Coogler recalled that the Emmy winner seemed “tired” during their phone conversation.

“I could tell he was laying down when we were talking,” he said, adding that Boseman’s wife, Simone Ledward Boseman, was also present during their call. “He kicked Simone out because he told her he didn’t want her to hear nothing that could get him in trouble with his NDA, and she didn’t want to leave, so I could tell something was up.”

Although the sequel’s script was completed before the actor’s death, Boseman declined Coogler’s offer to give it a glimpse, telling him over the phone that “he didn’t wanna get in the way of what direction the [Marvel] studio might have.”

However, Coogler revealed, “I found out later that he was too tired to read anything.”

Coogler added that, at the time, Boseman was planning his wedding to Ledward and said the Marvel star “asked about my kid” because he had missed the baby shower.

The filmmaker then detailed his devastation when he learned about Boseman’s death weeks later. “I was at my house,” he recalled. “I got a call from my manager Charles King.”

“He called and told me, and I didn’t want to believe it, so I called Denzel, and I spoke to him, and we thought it might be a rumor, so I texted Chad, I was in denial,” Coogler explained, referring to Denzel Washington, who was a producer on “Ma Rainey’s Black Bottom,” Boseman’s last movie.
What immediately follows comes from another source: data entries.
Lemma keeps_when (b : bool) (c : M unit) :
  keeps_config c -> keeps_config (when b c).
Proof. intros Hc. destruct b; [exact Hc|apply keeps_ret]. Qed.

Create HintDb frame.
#[local] Hint Resolve keeps_ret keeps_raise keeps_get_self keeps_get_config
  keeps_modify_self keeps_emit keeps_lift keeps_add_info keeps_add_warning
  keeps_when : frame.

(** Walks through a computation built from the steps above. *)
Ltac frame :=
  repeat first
    [ progress (unfold log_debug, log_warn, mret, M_ret)
    | apply keeps_bind; [|intros ?]
    | solve [auto with frame]
    | match goal with
      | |- keeps_config (if ?b then _ else _) => destruct b
      | |- keeps_config (match ?x with _ => _ end) => destruct x
      | |- keeps_config (let '(_, _) := ?x in _) => destruct x
      end ].

Section Builder.

Variable I : Imports.

Lemma build_url_built (w w' : World) :
  build_url I w = (Return tt, w') ->
  exists parts, built I w' parts.
Proof.
  unfold build_url. intros Hrun.
  apply bind_returns in Hrun as (r & w1 & _ & Hrun).
  apply bind_returns in Hrun as ([b idn] & w2 & _ & Hrun).
  apply bind_returns in Hrun as (u & w3 & _ & Hrun).
  apply bind_returns in Hrun as ([] & w4 & _ & Hrun).
  apply bind_returns in Hrun as (p & w5 & _ & Hrun).
  apply bind_returns in Hrun as ([] & w6 & _ & Hrun).
  apply bind_returns in Hrun as (parts & w7 & _ & Hrun).
  revert Hrun. run. intros [= <-]. exists parts. split; reflexivity.
Qed.

(** On a record as [build_url] leaves it the URL is the effective URL
    already: [check_url_warnings] is left with the check of the length. *)
Lemma check_url_warnings_built (w : World) (parts : UrlParts) :
  built I w parts ->
  check_url_warnings I w =
    let n := len_str (urlutil_urlunsplit I parts) in
    when ((n >? URL_MAX_LENGTH I) && negb (bool_decide (scheme (self w) = Some "data"%string)))
      (add_warning
         ("URL length " +:+ str_int n +:+ " is longer than " +:+
          str_int (URL_MAX_LENGTH I) +:+ ".")
         (Some (WARN_URL_TOO_LONG I))) w.
Proof.
  intros [Hp Hu]. unfold check_url_warnings, the_urlparts. run.
  rewrite Hp. cbn. rewrite Hu. rewrite bool_decide_eq_true_2 by reflexivity.
  reflexivity.
Qed.

Lemma check_url_warnings_keeps (w w' : World) (parts : UrlParts) (o : Outcome unit) :
  built I w parts ->
  check_url_warnings I w = (o, w') ->
  o = Return tt /\ built I w' parts /\ config w' = config w.
Proof.
  intros Hb. rewrite (check_url_warnings_built w parts Hb). cbn zeta. unfold when.
  destruct (_ && _).
  - match goal with |- context [add_warning ?s ?t ?w0] =>
      destruct (add_warning_frame s t w0) as (ws & is_ & -> & _) end.
    intros [= <- <-]. destruct Hb as [Hp Hu]. unfold built. cbn.
    repeat split; assumption || reflexivity.
  - intros [= <- <-]. destruct Hb. repeat split; assumption || reflexivity.
Qed.

Lemma set_cache_url_built (w : World) (parts : UrlParts) :
  built I w parts ->
  outcome (set_cache_url I) w = Return tt /\
  built I (exec (set_cache_url I) w) parts /\
  cache_url (self (exec (set_cache_url I) w)) =
    Some (if bool_decide ("AnchorCheck"%string ∈ enabledplugins (config w))
          then urlutil_urlunsplit I parts
          else urlutil_urlunsplit I (with_fragment "" parts)).
Proof.
  intros [Hp Hu]. unfold outcome, exec, set_cache_url, the_urlparts, built. run.
  destruct (bool_decide _); cbn; rewrite ?Hp; cbn; rewrite ?Hu; repeat split; auto.
Qed.

Lemma check_syntax_run (w w2 : World) :
  truth_opt (base_url (self w)) || truth_opt (parent_url (self w)) = true ->
  (build_url I;; check_url_warnings I) (syntax_entered w) = (Return tt, w2) ->
  check_syntax I w = set_cache_url I w2.
Proof.
  intros Ht Hrun. unfold check_syntax, try_except_else. run.
  unfold syntax_entered, logged in Hrun. cbn in Hrun.
  unfold mbind, M_bind, bind in Hrun.
  destruct (base_url (self w)) as [b|] eqn:Hb; cbn in *.
  - rewrite Hb. cbn. rewrite Ht. cbn. now rewrite Hrun.
  - rewrite Ht. cbn. now rewrite Hrun.
Qed.

Lemma keeps_check_obfuscated_ip : keeps_config (check_obfuscated_ip I).
Proof. unfold check_obfuscated_ip. frame. Qed.

Lemma keeps_build_url_parts (u : string) : keeps_config (build_url_parts I u).
Proof.
  pose proof keeps_check_obfuscated_ip.
  unfold build_url_parts. frame.
Qed.

Lemma keeps_build_url : keeps_config (build_url I).
Proof.
  pose proof keeps_build_url_parts.
  unfold build_url, url_norm, urljoin. frame.
Qed.


Lemma config_syntax_entered (w : World) : config (syntax_entered w) = config w.
Proof. unfold syntax_entered. destruct (bool_decide _); reflexivity. Qed.

(** C6.  Let the URL of the record be built: in [check_syntax] the calls
    of [build_url] and [check_url_warnings] return.  Then [check_syntax]
    returns, the URL is the serialization of the stored parts, and the
    cache key is: with the AnchorCheck plugin enabled, the URL itself,
    fragment included; without it, the serialization of the same parts
    with the fragment made empty, which is the URL without its fragment
    (the URL is that key followed by [#fragment] when there is a
    fragment, and the key itself when there is none, for an [urlunsplit]
    that puts the fragment last as the one of [urllib] does). *)
Theorem cache_key (w w2 : World) :
  truth_opt (base_url (self w)) || truth_opt (parent_url (self w)) = true ->
  (build_url I;; check_url_warnings I) (syntax_entered w) = (Return tt, w2) ->
  let w' := exec (check_syntax I) w in
  outcome (check_syntax I) w = Return tt /\
  exists parts,
    built I w' parts /\
    ("AnchorCheck"%string ∈ enabledplugins (config w) ->
     cache_url (self w') = url (self w')) /\
    ("AnchorCheck"%string ∉ enabledplugins (config w) ->
     cache_url (self w') = Some (urlutil_urlunsplit I (with_fragment "" parts)) /\
     (fragment_last I ->
      url (self w') =
        Some (urlutil_urlunsplit I (with_fragment "" parts) +:+
              (if Py.truth_str (p_fragment parts)
               then "#" +:+ p_fragment parts else "")))).
Proof.
  intros Ht Hrun w'.
  assert (check_syntax I w = set_cache_url I w2) as Hcs
    by now apply check_syntax_run.
  apply bind_returns in Hrun as ([] & w1 & Hbuild & Hwarn).
  pose proof (keeps_build_url (syntax_entered w)) as Hc1.
  unfold exec in Hc1. rewrite Hbuild in Hc1. cbn in Hc1.
  rewrite config_syntax_entered in Hc1.
  apply build_url_built in Hbuild as [parts Hb1].
  apply (check_url_warnings_keeps _ _ parts) in Hwarn as (_ & Hb2 & Hc2);
    [|exact Hb1].
  destruct (set_cache_url_built w2 parts Hb2) as (Hout & Hb3 & Hkey).
  subst w'. unfold outcome, exec in *. rewrite Hcs.
  split; [exact Hout|]. exists parts. split; [exact Hb3|].
  rewrite Hc2, Hc1 in Hkey. destruct Hb3 as [_ Hu3]. split.
  - intros Hon. rewrite Hkey, Hu3. now rewrite bool_decide_eq_true_2.
  - intros Hoff. rewrite bool_decide_eq_false_2 in Hkey by assumption.
    split; [exact Hkey|]. intros Hlast. rewrite Hu3. f_equal. apply Hlast.
Qed.
(** C7, as the code has it.  Every list operation rejects a limit below 1
    or above 1000 as invalid, whatever the other parameters: a requested
    limit of 5000 is rejected, not clamped, and so is a limit of 0.  With
    [1 <= limit <= 1000], an offset that is a 64-bit integer, [0 <= skip <
    2^63], and filter ids that are, it answers with at most [limit]
    records; with an offset from [2^63] on, the query raises
    [OverflowError]. *)
Theorem list_limit_validated (db : Database) :
  (forall skip limit active_only connected_only site_type status hc ds,
     limit < 1 \/ 1000 < limit ->
     get_heat_centers skip (Some limit) active_only db = Err RequestValidationError
     /\ get_demand_sites skip (Some limit) connected_only site_type db
        = Err RequestValidationError
     /\ get_routes skip (Some limit) status hc ds db = Err RequestValidationError)
  /\ (forall skip active_only connected_only site_type status hc ds,
        get_heat_centers skip (Some 5000) active_only db = Err RequestValidationError
        /\ get_demand_sites skip (Some 5000) connected_only site_type db
           = Err RequestValidationError
        /\ get_routes skip (Some 5000) status hc ds db = Err RequestValidationError
        /\ get_heat_centers skip (Some 0) active_only db = Err RequestValidationError
        /\ get_demand_sites skip (Some 0) connected_only site_type db
           = Err RequestValidationError
        /\ get_routes skip (Some 0) status hc ds db = Err RequestValidationError)
  /\ (forall skip limit active_only connected_only site_type status hc ds,
        0 <= skip < 2 ^ 63 -> 1 <= limit <= 1000 ->
        bindable hc = true -> bindable ds = true ->
        (exists l, get_heat_centers (Some skip) (Some limit) active_only db = Ok l
                   /\ Z.of_nat (List.length l) <= limit)
        /\ (exists l, get_demand_sites (Some skip) (Some limit) connected_only site_type db
                      = Ok l
                      /\ Z.of_nat (List.length l) <= limit)
        /\ (exists l, get_routes (Some skip) (Some limit) status hc ds db = Ok l
                      /\ Z.of_nat (List.length l) <= limit))
  /\ (forall skip limit active_only connected_only site_type status hc ds,
        2 ^ 63 <= skip -> 1 <= limit <= 1000 ->
        get_heat_centers (Some skip) (Some limit) active_only db = Err OverflowError
        /\ get_demand_sites (Some skip) (Some limit) connected_only site_type db
           = Err OverflowError
        /\ get_routes (Some skip) (Some limit) status hc ds db = Err OverflowError).
Proof.
  assert (Hrej : forall skip limit active_only connected_only site_type status hc ds,
     limit < 1 \/ 1000 < limit ->
     get_heat_centers skip (Some limit) active_only db = Err RequestValidationError
     /\ get_demand_sites skip (Some limit) connected_only site_type db
        = Err RequestValidationError
     /\ get_routes skip (Some limit) status hc ds db = Err RequestValidationError).
  { intros skip limit active_only connected_only site_type status hc ds H.
    unfold get_heat_centers, get_demand_sites, get_routes.
    repeat split; now apply limit_rejected. }
  split; [exact Hrej|]. split; [|split].
  - intros skip active_only connected_only site_type status hc ds.
    destruct (Hrej skip 5000 active_only connected_only site_type status hc ds)
      as (H1 & H2 & H3); [lia|].
    destruct (Hrej skip 0 active_only connected_only site_type status hc ds)
      as (H4 & H5 & H6); [lia|].
    repeat split; assumption.
  - intros skip limit active_only connected_only site_type status hc ds Hs Hl Hhc Hds.
    unfold get_heat_centers, get_demand_sites, get_routes.
    rewrite !limit_accepted by lia. unfold all_rows.
    pose proof (page_params_bound [] skip limit eq_refl Hs Hl) as Hb.
    simpl app in Hb. rewrite Hb.
    rewrite app_assoc, page_params_bound; [| |assumption|assumption].
    + repeat split; eexists; (split; [reflexivity|apply page_length; lia]).
    + rewrite forallb_app. now rewrite !filter_param_bindable.
  - intros skip limit active_only connected_only site_type status hc ds Hs Hl.
    unfold get_heat_centers, get_demand_sites, get_routes.
    rewrite !limit_accepted by lia. unfold all_rows.
    pose proof (page_params_overflow [] skip limit Hs) as Hb.
    simpl app in Hb. rewrite Hb.
    rewrite app_assoc, page_params_overflow by assumption. repeat split.
Qed.
(** ** C2 *)

(** C2, as worded, fails twice.  In a thread without QThread data
    setCurrentContext only warns, so a successful makeCurrent leaves
    currentContext() null; and doneCurrent on a current context that is no
    longer valid returns at once, so the context stays current. *)
Lemma one_current_context_claim_fails :
  ~ one_current_context_claim no_QTLS_world 3 0 /\
  ~ one_current_context_claim lost_context_world 1 0.
Proof.
  split.
  - intros [H _].
    destruct (makeCurrent 3 0 (Some 0%nat) no_QTLS_world) as [b w'| |] eqn:E;
      try (vm_compute in E; discriminate E).
    assert (Hb : b = true) by (vm_compute in E; by injection E as <- _).
    subst b. specialize (H 0%nat w' E).
    assert (Hn : current w' 3%nat = None) by (vm_compute in E; by injection E as <-).
    congruence.
  - intros [_ H].
    assert (Hcur : current lost_context_world 1%nat = Some 0%nat) by reflexivity.
    specialize (H Hcur lost_context_world eq_refl). discriminate H.
Qed.

(** C2, amended. The per-thread storage holds one context pointer.  After
    a makeCurrent with a surface that returned true, in a thread that has
    QThread data or already has its thread-local record, currentContext()
    is that context, whatever was current before.  After doneCurrent() on
    the current context, if that context is still valid, currentContext() is
    null; and the call does return when the context's pointers lead to live
    objects. *)
Theorem one_current_context_per_thread (w : World) (t : thread_id) (c : ctx_ptr) :
  (forall c1 c2, currentContext t w = Done (Some c1) w ->
                 currentContext t w = Done (Some c2) w -> c1 = c2) /\
  (forall s w', makeCurrent t c (Some s) w = Done true w' ->
     has_QThread w t = true \/ is_Some (qwindow_context_storage w !! t) ->
     currentContext t w' = Done (Some c) w') /\
  (forall w', current w t = Some c -> isValid c w = Done true w ->
     doneCurrent t c w = Done tt w' -> currentContext t w' = Done None w') /\
  (forall C, contexts w !! c = Some C -> context_ok w C ->
     exists w', doneCurrent t c w = Done tt w').
Proof.
  assert (Hread : forall w0 v, current w0 t = v -> currentContext t w0 = Done v w0).
  { intros w0 v <-. unfold currentContext, localData, current, bind, gets, ret.
    by destruct (qwindow_context_storage w0 !! t). }
  split; [| split; [| split]].
  - intros c1 c2 H1 H2. congruence.
  - intros s w' H Htls. apply Hread.
    apply makeCurrent_true_spec in H
      as (C & p & P & sf & h & g & G & tls & C' & gl & _ & _ & _ & _ & _ & _ & _ & _ & _ & _ & _
          & _ & Hcur & _).
    destruct Hcur as [[_ Hcur] | (_ & Hn & Hq & _)]; [exact Hcur |].
    destruct Htls as [Hq' | [x Hx]]; congruence.
  - intros w' Hcur Hv H. apply Hread.
    apply doneCurrent_spec in H as [[Hf _] | (_ & C & p & _ & _ & Hn & _)]; [congruence |].
    exact Hn.
  - intros C HC Hok. destruct (doneCurrent_returns t c w C HC Hok) as ([] & w' & H & _).
    by exists w'.
Qed.

Lemma one_current_context_per_thread_witness :
  exists w1 w2,
    makeCurrent 1 0 (Some 0%nat) sample_world = Done true w1 /\
    currentContext 1 w1 = Done (Some 0%nat) w1 /\
    doneCurrent 1 0 w1 = Done tt w2 /\
    currentContext 1 w2 = Done None w2.
Proof.
  destruct (makeCurrent 1 0 (Some 0%nat) sample_world) as [b w1| |] eqn:E;
    try (vm_compute in E; discriminate E).
  assert (Hb : b = true) by (vm_compute in E; by injection E as <- _). subst b.
  destruct (one_current_context_per_thread sample_world 1 0) as (_ & Hmc & _).
  pose proof (Hmc 0%nat w1 E (or_introl eq_refl)) as Hc1.
  destruct (one_current_context_per_thread w1 1 0) as (_ & _ & Hdc & Hret).
  apply makeCurrent_true_spec in E as HE.
  destruct HE as (C & p & P & sf & h & g & G & tls & C' & gl & HC & Hp & HP & HPv & _ & _ & _ & _
                  & _ & Hg & HG & _ & _ & _ & Hgr & Hres & Hpc & Hctx & _ & Hsg & Hpg & _).
  assert (HC1 : contexts w1 !! 0%nat = Some C') by (by rewrite Hctx, lookup_insert_eq).
  assert (Hok : context_ok w1 C').
  { unfold context_ok. rewrite Hpg, Hpc. split; [by eexists |].
    exists g. split; [done |]. exists (set_pendingDeletion [] G).
    split; [by rewrite Hgr, lookup_insert_eq |]. split; [apply NoDup_nil_2 |].
    intros r Hr. by apply elem_of_nil in Hr. }
  destruct (Hret C' HC1 Hok) as (w2 & Hd).
  assert (Hv1 : isValid 0 w1 = Done true w1).
  { apply isValid_true. exists C', p, P. by rewrite Hpc. }
  assert (Hcur1 : current w1 1%nat = Some 0%nat).
  { apply current_read in Hc1 as [Hc1 _]. done. }
  exists w1, w2. repeat split; try done. by apply Hdc.
Defined.
Record Insight := {
  question : string;
  answer : string;
  task_type : string
}.

Record VisualizationEntry := {
  type : string;
  data : string;
  config : list (string * ConfigValue);
  task_id : string
}.

Record InsightsData := {
  insights : list (string * Insight);
  visualizations : list VisualizationEntry;
  summary : string
}.

End Payload.

(** ** context/CodebaseContext: [CodebaseProvider] *)
Module CodebaseContext.

(** The object held by [useState]: [status] is a plain JavaScript string. *)
Record Codebase := {
  id : option string;
  status : string;
  error : option string;
  insights : option Payload.InsightsData;
  name : string;
  uploadType : option string
}.

(** The argument of [useState] and of [resetCodebase]. *)
Definition initialCodebase : Codebase :=
  {| id := None; status := "idle"; error := None; insights := None;
     name := ""; uploadType := None |}.

(** Each callback spreads the [codebase] it closed over and overrides the
    listed fields; the result is the value handed to [setCodebase]. *)
Definition startUpload (codebase : Codebase) (name' uploadType' : string) : Codebase :=
  {| id := id codebase;
     status := "uploading";
     error := None;
     insights := insights codebase;
     name := name';
     uploadType := Some uploadType' |}.

Definition uploadComplete (codebase : Codebase) (id' : string) : Codebase :=
  {| id := Some id';
     status := "processing";
     error := error codebase;
     insights := insights codebase;
     name := name codebase;
     uploadType := uploadType codebase |}.

Definition uploadError (codebase : Codebase) (error' : string) : Codebase :=
  {| id := id codebase;
     status := "error";
     error := Some error';
     insights := insights codebase;
     name := name codebase;
     uploadType := uploadType codebase |}.

Definition setInsights (codebase : Codebase) (insights' : Payload.InsightsData) : Codebase :=
  {| id := id codebase;
     status := "ready";
     error := error codebase;
     insights := Some insights';
     name := name codebase;
     uploadType := uploadType codebase |}.

Definition resetCodebase (_ : Codebase) : Codebase :=
  {| id := None; status := "idle"; error := None; insights := None;
     name := ""; uploadType := None |}.

(** The five operations the provider exports, as one call each. *)
Inductive Operation :=
| StartUpload (name' uploadType' : string)
| UploadComplete (id' : string)
| UploadError (error' : string)
| SetInsights (insights' : Payload.InsightsData)
| ResetCodebase.

Definition perform (codebase : Codebase) (op : Operation) : Codebase :=
  match op with
  | StartUpload n u => startUpload codebase n u
  | UploadComplete i => uploadComplete codebase i
  | UploadError e => uploadError codebase e
  | SetInsights i => setInsights codebase i
  | ResetCodebase => resetCodebase codebase
  end.

(** A callback is created at a render and spreads the [codebase] of that
    render, however many [setCodebase] calls happened since (an [async]
    handler or a timer keeps calling the callbacks it captured).  A call is
    the operation together with the age of the render it was captured at:
    0 is the latest render, 1 the one before, and so on. *)
Record Call := {
  age : nat;
  operation : Operation
}.

(** The record a callback of the given age closed over; [history] holds the
    records stored so far, newest first, and starts as [[initialCodebase]]. *)
Definition captured (history : list Codebase) (age : nat) : Codebase :=
  nth age history initialCodebase.

Fixpoint replay (history : list Codebase) (calls : list Call) : list Codebase :=
  match calls with
  | [] => history
  | call :: rest =>
      replay (perform (captured history (age call)) (operation call) :: history) rest
  end.

(** The statuses a reader of the context sees, oldest first. *)
Definition statusesSeen (calls : list Call) : list string :=
  rev (map status (replay [initialCodebase] calls)).

(** The record held after all the calls. *)
Definition current (calls : list Call) : Codebase :=
  captured (replay [initialCodebase] calls) 0.

(** [UploadPage.handleSubmit]: [startUpload] and then, after the awaited
    request, [uploadComplete] or [uploadError], all three taken from the one
    render in which the form was submitted. *)
Definition handleSubmit (name' uploadType' : string) (outcome : string + string) : list Call :=
  [ {| age := 0; operation := StartUpload name' uploadType' |};
    {| age := 1;
       operation := match outcome with
                    | inl codebase_id => UploadComplete codebase_id
                    | inr detail => UploadError detail
                    end |} ].

(** The comment at the [status] field: idle, uploading, processing, ready, error. *)
Definition statusValues : list string :=
  ["idle"; "uploading"; "processing"; "ready"; "error"].

(** Position of a status in the progression
    idle -> uploading -> processing -> {ready | error}. *)
Definition stage (s : string) : nat :=
  if String.eqb s "idle" then 0
  else if String.eqb s "uploading" then 1
  else if String.eqb s "processing" then 2
  else 3.

(** A list of statuses that never steps to an earlier stage. *)
Fixpoint neverBackward (prev : string) (later : list string) : Prop :=
  match later with
  | [] => True
  | s :: rest => (stage prev <= stage s)%nat /\ neverBackward s rest
  end.

(** The status literal each operation writes. *)
Definition writes (op : Operation) : string :=
  match op with
  | StartUpload _ _ => "uploading"
  | UploadComplete _ => "processing"
  | UploadError _ => "error"
  | SetInsights _ => "ready"
  | ResetCodebase => "idle"
  end.

(** The progression as a reader of the context would check it. *)
Definition progressesMonotonically (calls : list Call) : Prop :=
  match statusesSeen calls with
  | [] => True
  | first :: later => neverBackward first later
  end.

(** The reading "a message is present only next to a failure". *)
Definition errorOnlyWithFailure (codebase : Codebase) : Prop :=
  error codebase <> None -> status codebase = "error".

(** A record whose status is one of the five values and whose message, if
    any, satisfies [Q]. *)
Definition wellFormed (Q : string -> Prop) (codebase : Codebase) : Prop :=
  In (status codebase) statusValues /\ forall m, error codebase = Some m -> Q m.

End CodebaseContext.

(** ** context/RoleContext: [RoleProvider] *)
Module RoleContext.

Record Role := {
  id : string;
  name : string;
  description : string
}.

(** The four [useState] cells of the provider. *)
Record RoleState := {
  roles : list Role;
  selectedRole : string;
  loadingRoles : bool;
  error : option string
}.

Definition defaultRoles : list Role :=
  [ {| id := "project_manager"; name := "Project Manager";
       description := "Focus on high-level architecture, dependencies, and project structure." |};
    {| id := "frontend_developer"; name := "Frontend Developer";
       description := "Focus on UI components, state management, and frontend architecture." |};
    {| id := "backend_developer"; name := "Backend Developer";
       description := "Focus on API design, data models, and server architecture." |};
    {| id := "ai_ml_engineer"; name := "AI/ML Engineer";
       description := "Focus on ML models, data pipelines, and AI architecture." |} ].

Definition initialState : RoleState :=
  {| roles := defaultRoles; selectedRole := "project_manager";
     loadingRoles := false; error := None |}.

(** [roles.some(role => role.id === roleId)] *)
Definition some {A} (p : A -> bool) (l : list A) : bool := existsb p l.

(** [changeRole]: the returned boolean and the state after the call. *)
Definition changeRole (st : RoleState) (roleId : string) : bool * RoleState :=
  if some (fun role => String.eqb (id role) roleId) (roles st) then
    (true, {| roles := roles st; selectedRole := roleId;
              loadingRoles := loadingRoles st; error := error st |})
  else (false, st).

(** [roles.find(role => role.id === selectedRole) || roles[0]] *)
Definition getCurrentRole (st : RoleState) : option Role :=
  match find (fun role => String.eqb (id role) (selectedRole st)) (roles st) with
  | Some r => Some r
  | None => head (roles st)
  end.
“Everything about Chad was unique,” Coogler added. “How he lived and how he died was unique.”

Aside from playing the Marvel superhero, Boseman was also renowned for his roles in films like “42,” “Get on Up,” “Da 5 Bloods” and “Ma Rainey’s Black Bottom,” for which he received a posthumous Oscar nomination.

During an interview with The Hollywood Reporter last year, director Coogler opened up about working on the long-awaited follow-up without Boseman.

“It’s difficult,” Coogler said at the time. ”You’ve got to keep going when you lose loved ones. I know Chad wouldn’t have wanted us to stop.”

Instead of recasting Boseman’s titular character, the film’s writers, Coogler and Joe Robert Cole decided to include T’Challa’s death in the sequel’s plot.

The upcoming film will see the country of Wakanda grieve the loss of its leader T’Challa as a new hero takes on the superhero mantle.

“Black Panther: Wakanda Forever” is slated to hit the big screen on Nov. 11.